Non-covalent polyhedral oligomeric silsesquioxane-polyoxometalates as inorganic–organic–inorganic hybrid materials for visible-light photocatalytic splitting of water

A new series of visible light responsive and water-stable inorganic-organic-inorganic hybrid materials such as polyoxometalate (POM) and polyhedral oligomeric silsesquioxanes (POSS) with different metals was prepared, and these materials include {[PW12O40][(NH3CH2CH2CH2)(Bu-i)(7)Si8O12](3) (POM(W)-POSS), [PMo12O40][(NH3CH2CH2CH2)(Bu-i)(7)Si8O12](3) (POM(Mo)-POSS) and [PMo10V2O40][(NH3CH2CH2CH2)(Bu-i)(7)Si8O12](5) (POM(MoV)-POSS)}; these materials containing a cationic electron donor of amino-substituted POSS (POSS-NH2) on an anionic electron acceptor of POM have been developed for efficient and sustainable photocatalytic H-2 production. It is interesting to note that the synthesized hybrid materials exhibit remarkable photocatalytic H-2 production activities under visible-light irradiation. The maximum H-2 production rate of 485 mol h(-1) g(-1) is achieved using POM with heterometallic sites, i.e., (MoV)-POSS rather than that having homometallic sites.

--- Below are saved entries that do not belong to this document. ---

(* ===== verification/Smap.v ===== *)
(** * util/smap: maps from byte strings to pointers

    [src/src/util/smap.c], [src/inc/util/smap.h]: a prefix tree. A node holds
    the part of the keys that all its entries share, the data of the key that
    ends there, and a block of children for the next byte. A block covers the
    bytes of [sz] groups of 32, starting with the group [offset]; groups are
    added in front or behind as they are needed.

    Bytes are integers of 0 to 255 and keys are lists of bytes; the length [n]
    of the key of a node is the length of the list. The functions come in two
    versions: one gets the length of the key, the other a string that ends with
    the byte zero. Where the two only differ in how they find the end of the key
    they are one definition with a flag [z], true for the zero-terminated
    version; reading behind the terminator is undefined.

    The functions that follow a key recurse on [fuel], for which the length of
    the key is enough: every level uses up at least one byte. *)
From Stdlib Require Import ZArith Lia.
From stdpp Require Import base list option numbers.
From S2P Require Import Prelude Mem.

Definition SMAP_SUCCESS : Z := 0.
Definition SMAP_ERR_ALLOC : Z := -1.
Definition SMAP_ERR_EXIST : Z := -2.
Definition SMAP_BSZ : Z := 32.
Definition SMAP_BSH : Z := 5.

(** ** Data *)

Record block (N : Type) := Block { b_offset : Z; b_sz : Z; b_nodes : option (list (option N)) }.
Arguments Block {N}. Arguments b_offset {N}. Arguments b_sz {N}. Arguments b_nodes {N}.

Inductive smap_node (V : Type) :=
  | SNode (b : block (smap_node V)) (size : Z) (key : list Z) (data : option V).
Arguments SNode {V}.

Definition sn_blk {V} (c : smap_node V) : block (smap_node V) := let 'SNode b _ _ _ := c in b.
Definition sn_size {V} (c : smap_node V) : Z := let 'SNode _ s _ _ := c in s.
Definition sn_key {V} (c : smap_node V) : list Z := let 'SNode _ _ k _ := c in k.
Definition sn_data {V} (c : smap_node V) : option V := let 'SNode _ _ _ d := c in d.

Record smap (V : Type) := Smap { sm_n : Z; sm_blk : block (smap_node V); sm_data : option V }.
Arguments Smap {V}. Arguments sm_n {V}. Arguments sm_blk {V}. Arguments sm_data {V}.

Section Smap.
Context {V : Type}.
Notation node := (smap_node V).
Notation M := (IM V).
Implicit Types (c : node) (b : block node) (key : list Z) (data : V).

Definition empty_block : block node := Block UINT8_MAX 0 None.

Definition smap_create : M (option (smap V)) :=
  ok ← alloc; mret (if ok : bool then Some (Smap 0 empty_block None) else None).

(** [k >> SMAP_BSH] and the test that a block has the byte [k]. *)
Definition pos_of (k : Z) : Z := Z.shiftr k SMAP_BSH.
Definition in_block b (k : Z) : bool :=
  negb ((pos_of k <? b_offset b) || (b_offset b + b_sz b <=? pos_of k)).

(** The child at index [k - (offset << SMAP_BSH)] of the block. *)
Definition slot_index b (k : Z) : nat := Z.to_nat (k - Z.shiftl (b_offset b) SMAP_BSH).
Definition child_at b (k : Z) : option (option node) := ns ← b_nodes b; ns !! slot_index b k.
Definition put_at b (k : Z) (c : option node) : option (block node) :=
  ns ← b_nodes b; _ ← ns !! slot_index b k;
  Some (Block (b_offset b) (b_sz b) (Some (<[slot_index b k := c]> ns))).

Definition smap__node_create key (data : option V) : M (option node) :=
  ok ← alloc;
  if negb ok then mret None else
  ok ← match key with [] => mret true | _ => alloc end;
  mret (if ok : bool then Some (SNode empty_block 0 key data) else None).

The enhanced photocatalytic H-2 production is mainly due to improved charge carrier separation by electron-deficient metal sites and a red shift in the absorption, as revealed from photoluminescence and UV-vis spectra. Importantly, POM-POSS hybrid materials demonstrate excellent water stability during photocatalysis due to the hydrophobicity of the hybrid materials, which results from the integration of hydrophobic POSS-NH2 with POMs in contrast to free POMs. Additionally, the successful integration of POSS-NH2 into POMs is confirmed using FT-IR, NMR, ESI mass spectroscopy, and elemental and thermogravimetric analyses. The present study may open new possibilities in the design and development of stable POM organic/inorganic hybrid materials for solar energy conversion applications.